EXERCISE DIRECTIONS: Identify and pull out each line of the entries in which "subtree" occurs.

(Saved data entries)
/---
Lemma target_sibling n N p :
  nest n N → S (N 0) = n → (0 < p < n)%nat → target n N (λ x, x < p <= x + N x)%nat (S (p + N p)).
Proof.
  intros Hn H0 Hp. destruct (Hn p) as [Hp1 Hp2]; [lia|].
  assert (∀ i, (i < p <= i + N i)%nat → (p + N p <= i + N i)%nat) as Hup.
  { intros i Hi. destruct (Hn i ltac:(lia)) as [_ H]. apply H. lia. }
  split; [lia|lia|lia| | |].
  - intros i Hi Hq. destruct (decide (i < p)%nat); [lia|].
    destruct (decide (i = p)) as [->|Hne]; [lia|]. specialize (Hp2 i ltac:(lia)). lia.
  - intros i Hi. specialize (Hup i Hi). lia.
  - intros i j Hij Hji HG. cbv beta in *. destruct (Hn i ltac:(lia)) as [_ H]. specialize (H j ltac:(lia)). lia.
Qed.

(** The place is not inside the subtree of [p]. *)
Definition outside (N : nat → nat) (G : nat → Prop) (q p : nat) : Prop :=
  (q <= p ∨ p + N p < q)%nat ∧ ∀ x, (p <= x <= p + N p)%nat → ¬ G x.

Definition old_index (N : nat → nat) (p i : nat) : nat := if decide (i < p)%nat then i else (i + S (N p))%nat.
Definition new_place (N : nat → nat) (p q : nat) : nat := if decide (p < q)%nat then (q - S (N p))%nat else q.

(** The same place when the subtree of [p] is taken out. *)
Lemma target_taken_out n N G q p :
  nest n N → (0 < p < n)%nat → target n N G q → outside N G q p →
  target (n - S (N p)) (taken_out N p) (λ i, G (old_index N p i)) (new_place N p q).
Proof.
  intros Hn Hp [Hq H0 Hb Hi He Hu] [Hqp Hout]. destruct (Hn p) as [Hp1 Hp2]; [lia|].
  assert (∀ j, (j < p)%nat → (p <= j + N j)%nat → (p + N p <= j + N j)%nat) as Hup.
  { intros j Hj Hjp. destruct (Hn j) as [_ H]; [lia|]. apply H. lia. }
  unfold new_place, old_index, taken_out. split.
  - case_decide; lia.
  - by rewrite decide_True by lia.
  - intros i HG. apply Hb in HG. repeat case_decide; lia.
  - intros i Hiq Hin. destruct (decide (i < p)%nat) as [Hip|Hip].
    + apply Hi; [case_decide; lia|]. pose proof (Hup i Hip). repeat case_decide; lia.
    + apply Hi; case_decide; lia.
  - intros i HG. pose proof (Hb _ HG) as Hlt. pose proof (He _ HG) as Hle.
    destruct (decide (i < p)%nat) as [Hip|Hip]; [|case_decide; lia].
    pose proof (Hup i Hip). repeat case_decide; lia.
  - intros i j Hij Hji HG. pose proof (Hb _ HG) as Hlt. destruct (decide (i < p)%nat) as [Hip|Hip].
    + pose proof (Hup i Hip). apply (Hu i _) in HG; [done|repeat case_decide; lia..].
    + rewrite !decide_False in * by lia. apply (Hu _ (j + S (N p))%nat); [lia|lia|done].
Qed.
\---
EXERCISE RESPONSE:
(** The place is not inside the subtree of [p]. *)
(** The same place when the subtree of [p] is taken out. *)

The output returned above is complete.